Separate the foam balls into three piles: 44 balls for the phosphates, 40 balls for the deoxyribose sugars and 40 for the nucleotides.
Use poster paint to paint the phosphates all one color. Poster paint washes off of your hands easily with soap and water, so you do not have to worry about getting it on your hands. Foam balls do not soak up paint evenly and have areas of lighter or darker color, so you don't have to worry about fingerprints
Lay the painted balls on a piece of wax paper and allow them to dry for at least 4 hours.
Leave the balls representing the deoxyribose sugars white.
Divide the nucleotide foam balls into four piles of 10 balls each and designate each pile to a different nucleotide.
Repeat steps 2 and 3, painting each nucleotide a different color. For example, adenosine (A) is red, guanine (G) is blue, cytosine (C) is yellow and thymine (T) is purple.
Place two toothpicks into a phosphate ball. The toothpicks need to be across from each other.
Place a sugar ball on the end of one of the toothpicks.
Place a toothpick in the sugar ball across from the first.
Attach another phosphate to the new toothpick.
Repeat steps 8 through 10, alternately adding phosphates and sugars until you have created a chain of 12 phosphates and 10 sugars with toothpicks sticking out of the terminal phosphates.

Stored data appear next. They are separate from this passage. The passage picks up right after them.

(** * NBA_Draft_Futures: the pick-versus-free-agent arbitrage pipeline

    A shallow embedding of the name canonicaliser, the draft/salary/war
    joins of [build_data.py], the draft fetcher of [bbr_draft.py] and the
    bucket pricing engine of [process_arbitrage.py], with the properties
    the repository's specification states about them.

    Conventions.
    - A Python [str] is a list of Unicode code points ([list N]).
    - A Python/NumPy [float] is an IEEE-754 binary64 number: Rocq's
      primitive [float], whose operations are the hardware ones and whose
      meaning is given by [SpecFloat] through [FloatAxioms].
    - A Python [int] is a [Z].
    - Library code the repository calls but does not contain (the Unicode
      character database behind [unicodedata] and [re], pandas' [median]
      and [quantile]) is a parameter, packaged as a class. *)

From Stdlib Require Import ZArith NArith List Lia Bool Floats String Ascii.
From stdpp Require Import gmap list.

Set Warnings "-inexact-float".

Local Open Scope Z_scope.

(* ===================================================================== *)
(** * Part I. Definitions                                                 *)
(* ===================================================================== *)

(** ** Python strings *)

Abbreviation pystr := (list N).

(** An ASCII literal, as the list of its code points. *)
Definition str (s : string) : pystr :=
  List.map N_of_ascii (list_ascii_of_string s).

(** ** Python values

    What a cell read from a frame may hold: [_canonicalize] tests its
    argument with [isinstance(name, str)]. *)

Inductive pyval : Type :=
  | PyStr (s : pystr)
  | PyFloat (x : float)
  | PyInt (z : Z)
  | PyNone.

(** ** The Unicode character database

    The data behind [unicodedata] and [re] for code points outside ASCII;
    on ASCII everything below is written out.
    - [decomposition c]: the full compatibility decomposition of [c].
    - [combining c]: the canonical combining class of [c]
      ([unicodedata.combining]).
    - [isalnum c]: whether [c] is alphanumeric ([str.isalnum]), which
      with ['_'] is what [\w] and [\b] go by.
    - [unicode_lower s]: [str.lower] on a string that is not all ASCII. *)

Class UnicodeData : Type := {
  decomposition : N -> list N;
  combining : N -> N;
  isalnum : N -> bool;
  unicode_lower : pystr -> pystr
}.

Local Open Scope N_scope.

Definition is_ascii (c : N) : bool := c <? 128.
Definition is_upper (c : N) : bool := (65 <=? c) && (c <=? 90).
Definition is_lower (c : N) : bool := (97 <=? c) && (c <=? 122).
Definition is_digit (c : N) : bool := (48 <=? c) && (c <=? 57).
Definition is_ascii_alnum (c : N) : bool := is_upper c || is_lower c || is_digit c.

Definition SPACE : N := 32.

(** [str.isspace] on one character, which is also [\s] of [re]. *)
Definition is_space (c : N) : bool :=
  ((9 <=? c) && (c <=? 13)) || ((28 <=? c) && (c <=? 32)) ||
  (c =? 133) || (c =? 160) || (c =? 5760) ||
  ((8192 <=? c) && (c <=? 8202)) || (c =? 8232) || (c =? 8233) ||
  (c =? 8239) || (c =? 8287) || (c =? 12288).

Repeat steps 7 through 11 until you have two separate phosphate-sugar chains. These are the sides of your DNA ladder.
Create nucleotide pairs by connecting A to T and G to C with a toothpick. Continue creating pairs until all nucleotide foam balls have been connected. You should have 20 pairs, 10 of each type.
Place a toothpick on either end of the nucleotide pair, in line with the toothpick that already connects the nucleotide balls.
Lay the two phosphate-sugar chains parallel to each other on the work surface.
Start at the bottom-most sugar and attach a nucleotide pair by pressing the outer toothpicks into the sugar on each chain.
Continue attaching nucleotide pairs to the sugars until all pairs have been used. There is no particular order in which you should attach them.
Lay a foam block at both ends of the DNA ladder.
Press the terminal toothpicks of the phosphate-sugar chains into the center of the foam block.
Hold onto each block and carefully lift the model upright.
Hold the lower block still and gently rotate the upper block to create a central twist, dividing the model so that top base pair has rotated 180 degrees from its original position. This will demonstrate DNA's characteristic double-helical twist.